An already struggling smartphone market takes a big hit from COVID-19
After a rocky quarter, companies and analysts fear the worst may still be ahead
Quarter after quarter, familiar stories have appeared. The smartphone market, once seemingly bulletproof, has suffered. The list of factors is long, and I’ve written about them ad nauseam here, but the CliffsNotes version is: costs are too high, innovation is too incremental and most people already own a device that will be plenty good for the next few years.
But 2020 was going to be different. Smartphone makers were set to finally give consumers a reason to upgrade in the form of 5G. The first handsets appeared in earnest last year, but between a much wider carrier roll out, lower-cost 5G radios from Qualcomm and the arrival of a 5G iPhone, this was going to be the year the next-gen wireless technology helped reverse the smartphone slide.
And then COVID-19 disrupted everything. For many of us, life is on hold — and will likely continue to be for months. I’m writing this from my home in Queens, N.Y., the hardest-hit county in the hardest-hit country in the world. It still feels strange to type that, even though it’s been a reality for a month and half now.
Purchasing a smartphone is most likely the last thing on anyone’s mind during what is shaping up to be the worst global pandemic since the 1918 flu pandemic. With a number of key manufacturers reporting quarterly earnings this week, the numbers are starting to bear out this disconnect. Earlier this week, both Samsung and LG reported weak mobile numbers. Yesterday, Apple reported revenue of $28.96 billion, down from $31.1 billion the same time last year.

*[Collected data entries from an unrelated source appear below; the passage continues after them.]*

(* ===== verification/Input.v ===== *)
(** * Delivery evidence, controllers and typing holds

    [crates/core/src/input.rs] (all of it that does not read an agent's record;
    the two functions that do are in [Readiness]) and
    [crates/core/src/typing.rs].

    The part with state is the restarting of a bound controller: an
    [InputBinding] keeps the record of the restarts ([ControllerRestart]), one
    look at it is [controller_step], and the daemon's tick applies
    [note_controller_ended], [note_launch] and [note_exhausted] as that look
    says ([InputFacts.tend]; the tick itself is in [Controllers]); a controller
    that binds is [note_controller_bound]. *)

From Stdlib Require Import Ascii.
From S2P Require Import Prelude RustStr.
Local Open Scope Z_scope.
Local Open Scope rust_scope.

(** ** Adapters and receipts *)

Inductive AdapterKind := Mcp | Hooks.

Global Instance AdapterKind_eq_dec : EqDecision AdapterKind.
Proof. solve_decision. Defined.
Global Instance AdapterKind_countable : Countable AdapterKind.
Proof.
  refine (inj_countable' (λ k, match k with Mcp => true | Hooks => false end)
                         (λ b, match b with true => Mcp | false => Hooks end) _).
  by intros [].
Defined.

Record AdapterContact := mkContact {
  ac_process_started_at : instant;
  ac_observed_at : instant;
}.

Definition contact_current_for (c : AdapterContact) (generation : option instant) (now : instant) : bool :=
  (generation == Some (ac_process_started_at c))
  && (ac_process_started_at c <=? ac_observed_at c)
  && (ac_observed_at c <=? now)
  && (now - ac_observed_at c <? minutes 5).

Inductive InputReceipt :=
| Codex (thread turn item : string)
| ClaudeChannel.

Record ReceivedInput := mkReceived {
  ri_messages : list string;
  ri_receipt : InputReceipt;
}.

Definition receipt_id (value : string) : bool :=
  (value != "") && (Nat.leb (String.length value) 128) && negb (has_control value).

Definition received_valid (r : ReceivedInput) : bool :=
  (negb (length (ri_messages r) =? 0)%nat)
  && (Nat.leb (length (ri_messages r)) 1000)
  && forallb receipt_id (ri_messages r)
  && (length (remove_dups (ri_messages r)) =? length (ri_messages r))%nat
  && match ri_receipt r with
     | Codex thread turn item =>
         (length (ri_messages r) =? 1)%nat
         && receipt_id thread && receipt_id turn && receipt_id item
     | ClaudeChannel => true
     end.

(** ** Processes, providers and launch descriptors *)

Record ProcessIdentity := mkProcess {
  pi_pid : Z;
  pi_started_at : instant;
}.
Global Instance ProcessIdentity_eq_dec : EqDecision ProcessIdentity.
Proof. solve_decision. Defined.
Lemma split_char_no_sep c a : contains_char c a = false → split_char c a = [a].
Proof.
  unfold contains_char. induction a as [|x a IH]; [done|]. cbn. intros [Hx Ha]%orb_false_iff.
  rewrite Ascii.eqb_sym, Hx, IH by done. done.
Qed.

Lemma split_char_past c a t :
  contains_char c a = false → split_char c (a ++ String c t) = a :: split_char c t.
Proof.
  unfold contains_char. induction a as [|x a IH].
  - intros _. rewrite append_nil_l. cbn. by rewrite Ascii.eqb_refl.
  - cbn. intros [Hx Ha]%orb_false_iff. rewrite append_cons. cbn.
    rewrite Ascii.eqb_sym, Hx, IH by done. done.
Qed.

Lemma split_char_concat c l :
  l ≠ [] → Forall (λ a, contains_char c a = false) l →
  split_char c (String.concat (String c "") l) = l.
Proof.
  induction l as [|a l IH]; [done|]. intros _ Hl. inversion Hl as [|?? Ha Hl']; subst.
  destruct l as [|b l]; [by apply split_char_no_sep|].
  change (String.concat (String c "") (a :: b :: l))
    with (a ++ (String c "" ++ String.concat (String c "") (b :: l)))%string.
  rewrite append_cons, append_nil_l, split_char_past by done. by rewrite IH.
Qed.

Lemma check_role_ok r :
  check_role r = Ok tt → r ≠ "" ∧ sforall role_byte r = true.
Proof.
  unfold check_role. repeat case_match; try done; split_and_bool; done.
Qed.

Lemma role_word r : sforall role_byte r = true → trim r = r ∧ contains_char "," r = false.
Proof.
  intros Hr. split.
  - apply trim_word. revert Hr. apply sforall_impl. intros a Ha. unfold word_byte. by rewrite Ha.
  - unfold contains_char. apply sexists_false_sforall. revert Hr. apply sforall_impl.
    intros a. destruct a as [[] [] [] [] [] [] [] []]; by vm_compute.
Qed.

Lemma trimmed_words_roles l :
  Forall (λ r, check_role r = Ok tt) l → trimmed_words l = l.
Proof.
  induction 1 as [|r l Hr _ IH]; [done|]. unfold trimmed_words in *. cbn [fmap list_fmap].
  destruct (check_role_ok r Hr) as [Hne [Ht _]%role_word]. fold (fmap (M := list) trim l).
  rewrite Ht. rewrite filter_cons_True; [by rewrite IH|].
  by rewrite (proj2 (eqb_false _ _)).
Qed.

Lemma sorted_roles l : StronglySorted (λ a b, str_leb a b = true) (sort_by str_leb l).
Proof. apply sort_by_sorted; [apply str_leb_total|apply str_leb_trans]. Qed.
End AgentFacts.

(** ** Properties *)

Module AgentProps.
Import AgentFacts.

(** what [describe] prints for a restart policy, [parse] reads back as
    that policy, for every limit a [u32] can hold. *)
Theorem restart_policy_roundtrip p :
  match p with ROnFailure max => 0 ≤ max < 2 ^ 32 | _ => True end →
  restart_parse (restart_describe p) = Some p.
Proof.
  intros Hp. destruct p as [|max|]; [done| |done]. unfold restart_parse. cbn [restart_describe].
  rewrite trim_word; last first.
  { rewrite sforall_app. apply andb_true_iff. split; [done|].
    apply digits_word, pretty_N_digits. }
  rewrite !eqb_longer by (simpl; lia). simpl orb. cbn match.
  rewrite (proj2 (strip_prefix_Some _ _ _) eq_refl). rewrite parse_u32_pretty, Z2N.id by lia. done.
Qed.
(** a transient block is retried on a bounded schedule: the daemon lifts
    only an agent's own transport failure without a reset time, never sooner
    than [RETRY_FIRST] nor later than [RETRY_LONGEST] after it was observed,
    and a block retried more often waits at least as long. *)
Theorem retry_schedule_bounded p t :
  retry_at p = Some t → 0 ≤ pa_retries p →
  (∃ i, pa_issue p = Some i ∧ is_kind i = PTransport ∧ is_reset_at i = None ∧ is_quota_group i = None) ∧
  pa_observed_at p + RETRY_FIRST ≤ t ≤ pa_observed_at p + RETRY_LONGEST ∧
  ∀ n t', pa_retries p ≤ n →
    retry_at (mkAvailability (pa_process_started_at p) (pa_observed_at p) (pa_issue p)
                (pa_cleared_observation p) n) = Some t' → t ≤ t'.
Proof.
  unfold retry_at. destruct (pa_issue p) as [i|] eqn:Ei; [|done]. cbn [pa_issue pa_retries pa_observed_at].
  destruct (_ && _) eqn:E; [|done]. intros [= <-] Hr. split_and_bool.
  assert (∀ m, 0 ≤ m → 1 ≤ i32_saturating_pow2 (Z.min m 16)) as Hpow.
  { intros m Hm. unfold i32_saturating_pow2. pose proof (Z.pow_pos_nonneg 2 (Z.min m 16)). lia. }
  assert (RETRY_FIRST = 60000000000 ∧ RETRY_LONGEST = 1800000000000) as [-> ->] by done.
  split; [|split].
  - exists i. destruct (is_reset_at i), (is_quota_group i); done.
  - specialize (Hpow _ Hr). lia.
  - intros n t' Hn [= <-].
    assert (i32_saturating_pow2 (Z.min (pa_retries p) 16) ≤ i32_saturating_pow2 (Z.min n 16)); [|lia].
    unfold i32_saturating_pow2.
    assert (2 ^ Z.min (pa_retries p) 16 ≤ 2 ^ Z.min n 16) by (apply Z.pow_le_mono_r; lia). lia.
Qed.

Lemma retry_schedule_bounded_witness :
  retry_at (mkAvailability 10 15 (Some (issue_local PTransport)) None 2) = Some (15 + minutes 4) ∧
  15 + RETRY_FIRST ≤ 15 + minutes 4 ≤ 15 + RETRY_LONGEST.
Proof.
  split; [by vm_compute|].
  apply (retry_schedule_bounded (mkAvailability 10 15 (Some (issue_local PTransport)) None 2)
           (15 + minutes 4)); by vm_compute.
Defined.
End ReadinessProps.
Lemma recorded_spawns_bounded_witness :
  Z.of_nat (spawns (ticks w_record (replicate 40 (w_env true, seconds 40))).2) ≤ CONTROLLER_RESTARTS.
Proof.
  apply (recorded_spawns_bounded w_record w_dead (replicate 40 (w_env true, seconds 40))).
  - done.
  - by vm_compute.
  - by apply Forall_replicate.
Defined.

(** without that store the bound is gone: while a storage failure is
    latched, a due launch is started, cannot be recorded and is due again, so
    every tick at which it is due starts another process, however many there
    are, and the record never changes. *)
Theorem latched_storage_failure_spawns_every_tick r b es :
  r_input_binding r = Some b →
  Forall (λ e, fenced e.1 = false ∧ writes e.1 = false ∧
               ∃ n, controller_step b e.2 (alive e.1) = Launch n) es →
  (ticks r es).1 = r ∧ spawns (ticks r es).2 = length es.
Proof.
  intros Hb. induction es as [|[env now] es IH]; intros Hall; [done|].
  inversion Hall as [|?? (Hf & Hw & n & Hs) Hall']; subst. simpl in Hf, Hw, Hs.
  destruct (IH Hall') as [IH1 IH2]. cbn [ticks]. rewrite Hb.
  destruct (tend_one_unrecorded env r b now n Hb Hf Hw Hs) as (effects & -> & Hsp).
  cbn [unwrap_or]. destruct (ticks r es) as [r'' rest]. cbn [fst snd] in *.
  split; [done|]. by rewrite spawns_app, Hsp, IH2.
Qed.

Lemma latched_storage_failure_spawns_every_tick_witness :
  (ticks w_record (replicate 100 (w_env false, seconds 40))).1 = w_record ∧
  spawns (ticks w_record (replicate 100 (w_env false, seconds 40))).2 = 100%nat.
Proof.
  apply (latched_storage_failure_spawns_every_tick w_record w_dead
           (replicate 100 (w_env false, seconds 40))); [done|].
  apply Forall_replicate. split; [done|]. split; [done|]. exists 1. by vm_compute.
Defined.
End ControllerProps.
(** C34: A schema that parses gives a form a person can fill in: one to sixteen
    fields with the properties' names in their order, each with a visible
    name and title, bounds that some length, number or selection meets,
    distinct options, and a default that passes the field's own check. *)
Theorem parsed_form_well_formed (schema : Json) (form : McpForm) (Hp : form_parse schema = Ok form) :
  (1 ≤ length (fields form) ≤ MAX_FIELDS)%nat ∧ Forall field_wf (fields form) ∧
  ∃ props, json_index schema "properties" = JObject props ∧ ff_key <$> fields form = props.*1.
Proof.
  apply form_parse_Ok in Hp as (props & required & Hprops & Hfs & Hlen).
  apply parse_fields_Ok in Hfs as (Hw & Hk & _).
  assert (length (fields form) = length props) as Hl.
  { by rewrite <-(length_fmap ff_key (fields form)), Hk, length_fmap. }
  rewrite Hl. split_and!; [lia..|done|by exists props].
Qed.
Definition name_char (c : string) : bool :=
  is_alphanumeric c || (c == "-") || (c == "_") || (c == ".").
Definition word_char (c : string) : bool := is_alphanumeric c || (c == "_").

(** The characters before the first one that satisfies [f], and from it on. *)
Fixpoint find_char (f : string → bool) (l : list string) : option (list string * list string) :=
  match l with
  | [] => None
  | c :: l' =>
      if f c then Some ([], l)
      else match find_char f l' with Some (b, r) => Some (c :: b, r) | None => None end
  end.

(** [after[..end]] and [after[end..]]. *)
Definition span_name (l : list string) : list string * list string :=
  match find_char (λ c, negb (name_char c)) l with Some br => br | None => (l, []) end.

(** One turn for each [@]: [rest] is what has not been read. *)
Fixpoint mentions_go (turns : nat) (rest : list string) : list string :=
  match turns with
  | O => []
  | S turns' =>
      match find_char (λ c, c == "@") rest with
      | None => []
      | Some (before, at_after) =>
          let after := tail at_after in
          let '(name, rest') := span_name after in
          let name := trim_end_char "." (join "" name) in
          let found := is_none_or (λ c, negb (word_char c)) (last before) && (name != "") in
          let more := if (length rest' =? 0)%nat then [] else mentions_go turns' rest' in
          if found then name :: more else more
      end
  end.

Definition mentions_in (text : string) : list string :=
  mentions_go (length (chars text)) (chars text).

Definition mentions_any (text : string) (names : list string) : bool :=
  existsb (λ found, existsb (λ name, to_lowercase name == to_lowercase found) names) (mentions_in text).
End Mentions.

(** ** Channel names *)

Definition channel_name_byte (b : ascii) : bool :=
  is_ascii_lowercase b || is_ascii_digit b || Ascii.eqb b "-".

Definition valid_channel_name (name : string) : bool :=
  (name != "") && (byte_len name <=? 40)%Z && negb (starts_with name "-") && negb (ends_with_char "-" name)
  && sforall channel_name_byte name.

(** [task.split(|c| !c.is_ascii_alphanumeric()).filter(|w| !w.is_empty())]; a
    character outside ASCII is a separator, and so is each of its bytes. *)
Fixpoint alnum_words (cur : string) (s : string) : list string :=
  match s with
  | "" => if cur == "" then [] else [cur]
  | String a s' =>
      if is_ascii_alphanumeric a then alnum_words (cur ++ String a "") s'
      else app (if cur == "" then [] else [cur]) (alnum_words "" s')
  end.

Fixpoint name_loop (name : string) (ws : list string) : string :=
  match ws with
  | [] => name
  | w :: ws' =>
      let word := to_ascii_lowercase w in
      if (40 <? byte_len name + byte_len word + (if name == "" then 0 else 1))%Z then name
      else name_loop ((if name == "" then "" else name ++ "-") ++ word) ws'
  end.

Definition channel_name_from (task : string) : option string :=
  let name := name_loop "" (alnum_words "" task) in
  if valid_channel_name name then Some name else None.

Module ConversationFacts.

Lemma strip_prefix_app p r : strip_prefix p (p ++ r) = Some r.
Proof. by apply strip_prefix_Some. Qed.

Lemma dm_comm a b : dm a b = dm b a.
Proof.
  unfold dm. destruct (str_leb a b) eqn:Ea, (str_leb b a) eqn:Eb; try done.
  - by rewrite (str_leb_antisym a b).
  - destruct (str_leb_total a b); congruence.
Qed.

Lemma dm_parties_dm a b :
  contains_char ":" a = false → contains_char ":" b = false →
  dm_parties (dm a b) = Some (a, b) ∨ dm_parties (dm a b) = Some (b, a).
Proof.
  intros Ha Hb. unfold dm, dm_parties. destruct (str_leb a b); cbn [c_str];
    rewrite strip_prefix_app.
  - left. rewrite (append_cons ":" "" b), append_nil_l. by apply split_once_app.
  - right. rewrite (append_cons ":" "" a), append_nil_l. by apply split_once_app.
Qed.

(** The place a message is said in, by its destination. *)
Inductive place := PEveryone (project : string) | PAll | PChannel (id : string) | PDm (a b : string) | PNotices (agent : string).

Definition place_of (e : Envelope) : option place :=
  match e_to e with
  | DAgent to => Some (if e_from e == DAEMON then PNotices to else PDm (e_from e) to)
  | DProject p => Some (PEveryone p)
  | DChannel ch => Some (PChannel ch)
  | DBroadcast => Some PAll
  | DTopic _ => None
  end.

(** Two direct places are one when their pairs are. *)
Definition same_place (x y : place) : Prop :=
  match x, y with
  | PDm a b, PDm c d => (a = c ∧ b = d) ∨ (a = d ∧ b = c)
  | _, _ => x = y
  end.

Definition plain_ids (x : place) : Prop :=
  match x with PDm a b => contains_char ":" a = false ∧ contains_char ":" b = false | _ => True end.

Definition place_id (x : place) : ConversationId :=
  match x with
  | PEveryone p => everyone p | PAll => all | PChannel ch => channel ch
  | PDm a b => dm a b | PNotices a => notices a
  end.

Definition place_kind (x : place) : ConversationKind :=
  match x with
  | PEveryone _ => CEveryone | PAll => CAll | PChannel _ => CChannel
  | PDm _ _ => CDm | PNotices _ => CNotices
  end.

Lemma conversation_of_place e : conversation_of e = place_id <$> place_of e.
Proof. unfold conversation_of, place_of. destruct (e_to e); try done. simpl. by destruct (_ == _). Qed.

Lemma place_kind_ok x : conversation_kind (place_id x) = Some (place_kind x).
Proof.
  unfold conversation_kind.
  destruct x as [p| |ch|a b|ag]; simpl; try done.
  unfold dm. destruct (str_leb a b); done.
Qed.

Lemma append_inj_l p s t : (p ++ s)%string = (p ++ t)%string → s = t.
Proof.
  induction p as [|a p IH]; [by rewrite !append_nil_l|]. rewrite !append_cons. intros [= H]. by apply IH.
Qed.
(** The entry of a key is the latest verdict with that key. *)
Lemma latest_lookup {K} `{Countable K} (key : CodeVerdict → K) vs k v :
  ids_unique vs →
  foldl (note_latest key) ∅ vs !! k = Some v ↔
  v ∈ vs ∧ key v = k ∧ ∀ w, w ∈ vs → key w = k → le w v.
Proof.
  intros Hu. rewrite note_latest_fold, lookup_empty. split.
  - intros Hf. apply best_fold in Hf as ([?|Hin] & _ & Hmax); [done| |done|apply pick_Some].
    apply list_elem_of_filter in Hin as [Hk Hin]. split_and!; [done..|].
    intros w Hw Hkw. apply Hmax. by apply list_elem_of_filter.
  - intros (Hin & Hk & Hmax).
    assert (v ∈ filter (λ v, key v = k) vs) as Hvf by (by apply list_elem_of_filter).
    destruct (foldl pick None _) as [r|] eqn:E.
    + apply best_fold in E as ([?|Hr] & _ & Hle); [done| |done|apply pick_Some].
      apply list_elem_of_filter in Hr as [Hkr Hr]. f_equal.
      apply (order_inj vs); auto.
    + apply best_fold_None in E as [_ E]; [|done|apply pick_Some].
      rewrite E in Hvf. by apply not_elem_of_nil in Hvf.
Qed.

(** A reviewer's word on a branch for a role: their latest verdict that counts. *)
Definition counted (branch role : string) (v : CodeVerdict) : Prop :=
  v_branch v = branch ∧ v_verdict v ≠ WNone ∧ counts_for v role = true.

Definition is_word (vs : list CodeVerdict) (branch role : string) (v : CodeVerdict) : Prop :=
  v ∈ vs ∧ counted branch role v ∧
  ∀ w, w ∈ vs → counted branch role w → v_by w = v_by v → le w v.

Lemma counted_filter branch role v :
  (v_branch v == branch) && (v_verdict v != WNone) && counts_for v role = true ↔ counted branch role v.
Proof. unfold counted. rewrite !andb_true_iff, negb_true_iff, eqb_true, eqb_false. tauto. Qed.

Lemma filter_ids_unique (f : CodeVerdict → bool) vs : ids_unique vs → ids_unique (List.filter f vs).
Proof.
  unfold ids_unique. induction vs as [|v vs IH]; csimpl; [done|]. rewrite NoDup_cons. intros [Hv Hnd].
  destruct (f v); csimpl; [|by apply IH]. constructor; [|by apply IH].
  intros (w & Hw & Hin)%list_elem_of_fmap. apply Hv. rewrite Hw. apply list_elem_of_fmap_2.
  apply list_elem_of_In in Hin. apply filter_In in Hin as [? _]. by apply list_elem_of_In.
Qed.

Lemma elem_of_filter_b (f : CodeVerdict → bool) vs v : v ∈ List.filter f vs ↔ v ∈ vs ∧ f v = true.
Proof. rewrite !list_elem_of_In. apply filter_In. Qed.

Lemma latest_words_lookup vs branch role b v :
  ids_unique vs →
  latest_words vs branch role !! b = Some v ↔ is_word vs branch role v ∧ v_by v = b.
Proof.
  intros Hu. unfold latest_words. rewrite latest_lookup by by apply filter_ids_unique.
  rewrite elem_of_filter_b, counted_filter. unfold is_word. split.
  - intros ((Hin & Hc) & Hb & Hmax). split; [|done]. split_and!; [done..|].
    intros w Hw Hcw Hbw. apply Hmax; [|congruence]. rewrite elem_of_filter_b, counted_filter. done.
  - intros ((Hin & Hc & Hmax) & Hb). split_and!; [done..|]. intros w Hw Hbw.
    rewrite elem_of_filter_b, counted_filter in Hw. apply Hmax; [naive_solver..|congruence].
Qed.

Lemma elem_of_words vs branch role v :
  ids_unique vs → v ∈ (btree_iter (latest_words vs branch role)).*2 ↔ is_word vs branch role v.
Proof.
  intros Hu. rewrite list_elem_of_fmap. split.
  - intros ([b v'] & -> & Hin%elem_of_btree_iter). by apply latest_words_lookup in Hin as [? _].
  - intros Hw. exists (v_by v, v). split; [done|]. by apply elem_of_btree_iter, latest_words_lookup.
Qed.

Lemma max_by_order_Some l v : max_by_order l = Some v → v ∈ l ∧ ∀ w, w ∈ l → le w v.
Proof.
  intros Hm. apply best_fold in Hm as ([?|?] & _ & ?); [done|done|done|apply max_step_Some].
Qed.
Lemma max_by_order_None l : max_by_order l = None ↔ l = [].
Proof. unfold max_by_order. rewrite best_fold_None; [naive_solver|done|apply max_step_Some]. Qed.

(** A counted verdict is no later than its reviewer's word. *)
Lemma word_exists vs branch role w :
  ids_unique vs → w ∈ vs → counted branch role w →
  ∃ v, is_word vs branch role v ∧ v_by v = v_by w ∧ le w v.
Proof.
  intros Hu Hin Hc. destruct (latest_words vs branch role !! v_by w) as [v|] eqn:E.
  - apply latest_words_lookup in E as [Hv Hb]; [|done]. exists v. split_and!; [done..|]. by apply Hv.
  - exfalso. unfold latest_words in E. rewrite note_latest_fold, lookup_empty in E.
    apply best_fold_None in E as [_ E]; [|done|apply pick_Some].
    assert (w ∈ filter (λ v, v_by v = v_by w)
       (List.filter (λ v, (v_branch v == branch) && (v_verdict v != WNone) && counts_for v role) vs)) as H.
    { apply list_elem_of_filter. split; [done|]. by rewrite elem_of_filter_b, counted_filter. }
    rewrite E in H. by apply not_elem_of_nil in H.
Qed.

(** ** Standing words *)

Definition humans_consistent (vs : list CodeVerdict) : Prop :=
  ∀ v w, v ∈ vs → w ∈ vs → v_by v = v_by w → v_human v = v_human w.

Lemma humans_consistent_check vs :
  forallb (λ v, forallb (λ w, (v_by v != v_by w) || (v_human v == v_human w)) vs) vs = true →
  humans_consistent vs.
Proof.
  rewrite forallb_forall. intros H v w Hv%list_elem_of_In Hw%list_elem_of_In Hby.
  specialize (H v Hv). rewrite forallb_forall in H. specialize (H w Hw).
  apply orb_true_iff in H as [H|H]; by split_and_bool.
Qed.

Lemma word_stands vs branch role v :
  ids_unique vs → role ∈ gate_roles vs → is_word vs branch role v → v_id v ∈ standing vs.
Proof.
  intros Hu Hr (Hin & (Hb & Hn & Hc) & Hmax). unfold standing. apply elem_of_union_list.
  exists (standing_for vs role). split.
  { apply list_elem_of_fmap_2. by apply elem_of_btree_set_iter. }
  unfold standing_for. apply elem_of_list_to_set, list_elem_of_fmap_2, list_elem_of_fmap.
  exists ((v_branch v, v_by v), v). split; [done|]. apply elem_of_map_to_list.
  apply latest_lookup; [by apply filter_ids_unique|].
  assert (∀ w, w ∈ counting role vs ↔ w ∈ vs ∧ v_verdict w ≠ WNone ∧ counts_for w role = true) as Hcnt.
  { intros w. unfold counting. rewrite elem_of_filter_b, andb_true_iff, negb_true_iff, eqb_false. done. }
  split_and!; [by apply Hcnt|done|]. intros w (Hw & Hwn & Hwc)%Hcnt [= Hwb Hwby].
  apply Hmax; [done| |done]. split_and!; [congruence|done..].
Qed.

Lemma unmentioned_role vs role v :
  role ∉ gate_roles vs → v ∈ vs → counts_for v role = true → v_human v = true.
Proof.
  intros Hr Hv. unfold counts_for. destruct (v_human v); [done|]. simpl.
  intros (r & Hin & Heq)%existsb_exists. split_and_bool. subst r. destruct Hr.
  unfold gate_roles. apply elem_of_union_r, elem_of_list_to_set, list_elem_of_bind.
  exists v. split; [by apply list_elem_of_In|done].
Qed.

(** A word stands at the gate of every role, whether or not any verdict
    mentions it. *)
Lemma word_stands_always vs branch role v :
  ids_unique vs → humans_consistent vs → is_word vs branch role v → v_id v ∈ standing vs.
Proof.
  intros Hu Hh Hw. destruct (decide (role ∈ gate_roles vs)) as [Hr|Hr]; [by eapply word_stands|].
  apply (word_stands vs branch GATE_ROLE); [done|unfold gate_roles; set_solver|].
  destruct Hw as (Hin & (Hb & Hn & Hc) & Hmax).
  assert (v_human v = true) as Hv by by eapply unmentioned_role.
  split_and!; [done| |].
  - split_and!; [done..|]. unfold counts_for. by rewrite Hv.
  - intros w Hw (Hwb & Hwn & _) Hby. apply Hmax; [done| |done]. split_and!; [done..|].
    unfold counts_for. by rewrite (Hh w v), Hv.
Qed.

Definition without (ids : list string) (vs : list CodeVerdict) : list CodeVerdict :=
  List.filter (λ v, bool_decide (v_id v ∉ ids)) vs.

Lemma elem_of_without ids vs v : v ∈ without ids vs ↔ v ∈ vs ∧ v_id v ∉ ids.
Proof. unfold without. by rewrite elem_of_filter_b, bool_decide_eq_true. Qed.

(** Dropping verdicts that are nobody's word changes no word. *)
Lemma words_without vs ids branch role v :
  ids_unique vs → (∀ w, is_word vs branch role w → v_id w ∉ ids) →
  is_word (without ids vs) branch role v ↔ is_word vs branch role v.
Proof.
  intros Hu Hkeep. split.
  - intros (Hin & Hc & Hmax). apply elem_of_without in Hin as [Hin Hid].
    destruct (word_exists vs branch role v Hu Hin Hc) as (w & Hw & Hby & Hle).
    assert (w = v) as ->; [|done]. apply (order_inj vs); [done|apply Hw|done| |done].
    apply Hmax; [apply elem_of_without; split; [apply Hw|by apply Hkeep]|apply Hw|done].
  - intros Hw. split_and!; [apply elem_of_without; split; [apply Hw|by apply Hkeep]|apply Hw|].
    intros w (Hin & _)%elem_of_without. by apply Hw.
Qed.

Lemma gate_of_words vs vs' branch head role :
  ids_unique vs → ids_unique vs' →
  (∀ v, is_word vs branch role v ↔ is_word vs' branch role v) →
  gate vs branch head role = gate vs' branch head role.
Proof.
  intros Hu Hu' Hw. unfold gate. replace (latest_words vs branch role) with (latest_words vs' branch role); [done|].
  apply map_eq. intros b. apply option_eq. intros v. by rewrite !latest_words_lookup, Hw.
Qed.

More troubling, all three companies appeared to be united in suggesting that the worst might be yet to come. Samsung suggested that both mobile and TV demand would “decline significantly” in the following quarter. LG used virtually the same exact wording, stating that, “market demand is expected to decline significantly YoY due to COVID-19 pandemic.” For its part, Apple simply didn’t issue guidance for the next quarter, a surefire indication of uncertainty in these uncertain times — to borrow a phrase from every commercial airing currently.